Our review of the QuickBooks chart of accounts is almost complete. We've worked through the assets, liabilities and equity sections so far. This post will provide insight on the income, cost of goods sold and expense sections of the chart.
First, the income section - income is the money your business makes when you sell products or services to your customers. In many cases, there will be only one income account in the chart of accounts called "Income from Customers", and that is perfectly fine. Other businesses will have more than one account, with each one providing more insight into where the revenue from the business is coming from. For example, it might list "Income from Products", "Income from Labor", and "Income from Warranties" or something similar.
Bonus Tip - You do NOT want to have a separate income account in your chart of accounts for EACH product or service you sell! All that does it make things far too complicated for your needs - your "Sales by Item Summary" report will provide the details you need relating to the specific sales of products and services.
Cost of Goods Sold - if your business does not work with inventory, this type of account in the QuickBooks chart of accounts won't mean anything to you. In fact, you can just skip it.
However, if you do track inventory, you will want to have at least one cost of goods sold account. The purpose of this account is simply this - to capture the direct costs of the items you sell that are showing up in the income section as mentioned above. In our example, you could have a "Cost of Goods Sold - Products" account that tracks the cost related to the "Income from Products" account suggested earlier.
Expense - This category allows you to set up categories to track the money flowing out of your business. Travel, office supplies, and legal/professional fees are perfect examples of various types of expense accounts listed in the chart of accounts of many businesses.

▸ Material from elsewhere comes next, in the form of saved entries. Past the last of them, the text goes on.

(* ===== verification/FraudApi.v ===== *)
(** * Reading fraud (mmp_api/routes/fraud.py)

    The findings of [FraudSweep] and the installs [Store] keeps flagged, over a bounded
    range.  [worst_installs_are_listed]: what a list of flagged installs shows, and what it
    can leave out. *)

From stdpp Require Import gmap sorting.
From S2P Require Import Prelude Ids Schema Engine Fraud Store Access Handlers Relational LinkCache LinkApi LogApi ExportApi FraudSweep Live.

#[local] Open Scope Z_scope.
#[local] Open Scope mmp_scope.

Definition FRAUD_RANGE : timedelta := 90 * day.
Definition FRAUD_ROWS : nat := 500.

(** The tables the two lists read. *)
Record FraudState := { fs_links : list LinkRecord; fs_campaigns : list CampaignRow; fs_findings : Findings; fs_attributions : list AttributionRow }.

Record FindingOut := {
  fo_id : uuid; fo_rule : pystr; fo_severity : Severity; fo_detail : Detail; fo_tracking_code : option pystr;
  fo_campaign_name : option pystr; fo_window_start : datetime; fo_window_end : datetime
}.
Record FlaggedInstall := {
  fg_attribution_id : uuid; fg_method : pystr; fg_installed_at : datetime; fg_fraud_score : Z; fg_fraud_verdict : pystr; fg_rules : list pystr
}.

Section FraudApi.
Context {U : Unicode} {DU : DriverUuid} {XL : ExportLib}.

(** [_validated_range]; an aware and a naive bound do not compare, and the driver has no
    instant outside the calendar. *)
Definition validated_range (since until : IsoTime) : result ApiError unit :=
  let* _ := raise_if (negb (comparable since until)) Crash in
  let* _ := raise_if (time_between since until <=? 0) (Http 422 (py "until must be after since")) in
  raise_if (FRAUD_RANGE <? time_between since until) (Http 422 (py "range must not exceed 90 days")).
Definition bounds_sendable (since until : IsoTime) : bool := sendable (Some (instant since, 0%N)) && sendable (Some (instant until, 0%N)).

(** ** Findings *)

Abbreviation finding_start p := (snd (fst p)).
(** [FINDINGS_SQL], before its joins. *)
Definition findings_between (app org : uuid) (since until : IsoTime) (st : FraudState) : list (FindingKey * Finding) :=
  List.filter (λ p, let '(a, _, _, start) := fst p in
                 bool_decide (fi_organization_id (snd p) = org) && bool_decide (a = app) &&
                 (instant since <=? start) && (start <? instant until)) (map_to_list (fs_findings st)).

Definition visible_link (org : uuid) (st : FraudState) (id : option uuid) : option LinkRecord :=
  List.find (λ l, bool_decide (id = Some (lr_id (lk_row l)))) (of_org (λ r, lr_organization_id (lk_row r)) org (fs_links st)).
Definition visible_campaign (org : uuid) (st : FraudState) (id : option uuid) : option CampaignRow :=
  List.find (λ c, bool_decide (id = Some (cm_id c))) (of_org cm_organization_id org (fs_campaigns st)).

Definition finding_out (org : uuid) (st : FraudState) (p : FindingKey * Finding) : FindingOut :=
  let '(_, link, rule, start) := fst p in
  let f := snd p in
  {| fo_id := fi_id f; fo_rule := rule; fo_severity := fi_severity f; fo_detail := fi_detail f;
     fo_tracking_code := (λ l, lr_tracking_code (lk_row l)) <$> visible_link org st link;
     fo_campaign_name := cm_name <$> visible_campaign org st (fi_campaign_id f);
     fo_window_start := start; fo_window_end := fi_window_end f |}.

(** [ORDER BY severity DESC, window_start DESC] *)
Definition graver (a b : FindingOut) : Prop :=
  weight (fo_severity b) < weight (fo_severity a) ∨
  (weight (fo_severity b) = weight (fo_severity a) ∧ fo_window_start b <= fo_window_start a).
#[export] Instance graver_dec a b : base.Decision (graver a b).
Proof. unfold graver. apply _. Defined.

Definition list_findings_handler (app_id : pystr) (since until : IsoTime) (org : uuid) (st : FraudState) : result ApiError (list FindingOut) :=
  let* _ := validated_range since until in
  let* app := or_raise Crash (driver_uuid app_id) in
  let* _ := raise_if (negb (bounds_sendable since until)) Crash in
  Ok (take FRAUD_ROWS (merge_sort graver (finding_out org st <$> findings_between app org since until st))).
Definition list_findings (rq : ApiRequest) (app_id : pystr) (since until : IsoTime) :=
  as_role Member rq (reading (list_findings_handler app_id since until)).

(** ** Flagged installs *)

(** [FLAGGED_SQL] *)
Definition flagged_between (app org : uuid) (since until : IsoTime) (st : FraudState) : list AttributionRow :=
  List.filter (λ r, bool_decide (a_app_id r = app) && (instant since <=? a_installed_at r) && (a_installed_at r <? instant until) &&
                    negb (bool_decide (a_fraud_verdict r = CLEAN)) && bool_decide (a_superseded_by r = None))
    (of_org a_organization_id org (fs_attributions st)).

(** [ORDER BY fraud_score DESC, installed_at DESC] *)
Definition worse (a b : AttributionRow) : Prop :=
  a_fraud_score b < a_fraud_score a ∨ (a_fraud_score b = a_fraud_score a ∧ a_installed_at b <= a_installed_at a).
#[export] Instance worse_dec a b : base.Decision (worse a b).
Proof. unfold worse. apply _. Defined.

Definition flagged_out (r : AttributionRow) : FlaggedInstall :=
  {| fg_attribution_id := a_id r; fg_method := method_value (a_method r); fg_installed_at := a_installed_at r;
     fg_fraud_score := a_fraud_score r; fg_fraud_verdict := verdict_text (a_fraud_verdict r); fg_rules := decode_list (a_fraud_rules r) |}.

Definition list_flagged_installs_handler (app_id : pystr) (since until : IsoTime) (org : uuid) (st : FraudState) : result ApiError (list FlaggedInstall) :=
  let* _ := validated_range since until in
  let* app := or_raise Crash (driver_uuid app_id) in
  let* _ := raise_if (negb (bounds_sendable since until)) Crash in
  Ok (flagged_out <$> take FRAUD_ROWS (merge_sort worse (flagged_between app org since until st))).
Definition list_flagged_installs (rq : ApiRequest) (app_id : pystr) (since until : IsoTime) :=
  as_role Member rq (reading (list_flagged_installs_handler app_id since until)).

#[local] Instance worse_trans : Transitive worse.
Proof. intros a b c. unfold worse. lia. Qed.
#[local] Instance worse_total : Total worse.
Proof. intros a b. unfold worse. lia. Qed.

(** The worst are listed.  A list of flagged installs has only current installs of the app
    and the organisation in the range whose verdict is not clean, the worst first; and one
    of those that is missing gave way to five hundred that are no better. *)
Theorem worst_installs_are_listed app_id since until org st l :
  list_flagged_installs_handler app_id since until org st = Ok l →
  ∃ app rows, driver_uuid app_id = Some app ∧ 0 < time_between since until <= FRAUD_RANGE ∧ l = flagged_out <$> rows ∧ StronglySorted worse rows ∧
    (∀ r, r ∈ rows → r ∈ fs_attributions st ∧ a_organization_id r = org ∧ a_app_id r = app ∧ a_fraud_verdict r ≠ CLEAN ∧ a_superseded_by r = None) ∧
    (∀ r, r ∈ flagged_between app org since until st → r ∈ rows ∨ (length rows = 500%nat ∧ ∀ r', r' ∈ rows → worse r' r)).
Proof.
  unfold list_flagged_installs_handler, validated_range. destruct (comparable since until); [| done]. cbn [negb raise_if rbind].
  destruct (Z.leb_spec (time_between since until) 0); [done |]. destruct (Z.ltb_spec FRAUD_RANGE (time_between since until)); [done |].
  cbn [raise_if rbind]. destruct (driver_uuid app_id) as [app|]; [| done]. cbn [or_raise rbind].
  destruct (negb (bounds_sendable since until)); [done |]. cbn [raise_if rbind]. intros [= <-].
  set (all := flagged_between app org since until st). pose proof (StronglySorted_merge_sort worse all) as Hs.
  pose proof (merge_sort_Permutation worse all) as Hp. exists app, (take FRAUD_ROWS (merge_sort worse all)).
  split; [done |]. split; [lia |]. split; [done |]. split; [| split].
  - rewrite <- (take_drop FRAUD_ROWS (merge_sort worse all)) in Hs. by apply StronglySorted_app_1_l in Hs.
  - intros r Hr%subseteq_take. rewrite Hp in Hr. unfold all, flagged_between in Hr.
    apply list_elem_of_In, filter_In in Hr as [[Hr Ho]%list_elem_of_In%of_org_elem Hc].
    apply andb_true_iff in Hc as [[[[Ha%bool_decide_eq_true _]%andb_true_iff _]%andb_true_iff Hv%negb_true_iff%bool_decide_eq_false]%andb_true_iff
      Hn%bool_decide_eq_true]. done.
  - intros r Hr. apply (taken_or_full worse FRAUD_ROWS); [done |]. by rewrite Hp.
Qed.
End FraudApi.

(** ** Witnesses *)

Definition ex_flagged_install (id : uuid) (score : Z) (verdict : FraudVerdict) : AttributionRow :=
  {| a_id := id; a_organization_id := 101; a_app_id := 9; a_install_key := install_key 9 (py "device"); a_anonymous_id := py "device";
     a_user_id := None; a_click_id := None; a_campaign_id := None; a_tracking_link_id := None; a_source := None; a_medium := None;
     a_method := REFERRER; a_installed_at := 20000 * day; a_attributed_at := 20000 * day; a_window_days := 7; a_expires_at := 20007 * day;
     a_fraud_score := score; a_fraud_verdict := verdict; a_fraud_rules := None; a_deep_link := None; a_sub1 := None; a_sub2 := None;
     a_sub3 := None; a_superseded_by := None |}.
Definition ex_flagged : FraudState :=
  {| fs_links := []; fs_campaigns := []; fs_findings := ∅;
     fs_attributions := [ex_flagged_install 1 25 SUSPICIOUS; ex_flagged_install 2 0 CLEAN; ex_flagged_install 3 100 FRAUDULENT] |}.
Abbreviation ex_list := (@list_flagged_installs_handler toy_driver ex_export_lib (str_of_uuid 9) (ex_stamp 20000 (Some 0)) (ex_stamp 20001 (Some 0)) 101 ex_flagged).

Lemma worst_installs_are_listed_witness :
  match ex_list with
  | Ok l => fg_attribution_id <$> l = [3; 1]%N ∧ ∃ rows, l = flagged_out <$> rows ∧ StronglySorted worse rows
  | Err _ => False
  end.
Proof.
  destruct ex_list as [l|e] eqn:E; [| vm_compute in E; discriminate E].
  destruct (@worst_installs_are_listed toy_driver ex_export_lib _ _ _ _ _ _ E) as (app & rows & _ & _ & El & Hs & _).
  split; [vm_compute in E; injection E as <-; reflexivity | by exists rows].
Defined.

Other Income/Other Expense - These account types are designed to be "catch alls" for any income or expenses that don't fit elsewhere in your chart of accounts. Use these options sparingly - chances are pretty good that you can find a fit into an existing account and not use these "other" types. A classic example of an "Other Income" account is something called "Gain on Disposal of Asset".
Keep it Simple!
There is no need to have a long and complicated chart of accounts (even if your accountant says you need one!). All that does is increase the likelihood of mistakes and misclassification of transactions in QuickBooks. A short, compact chart of accounts should provide all the information your business needs to help you understand what you own (assets), what you owe (liabilities), what is left over (equity), what you made (income) and what you spent (expenses).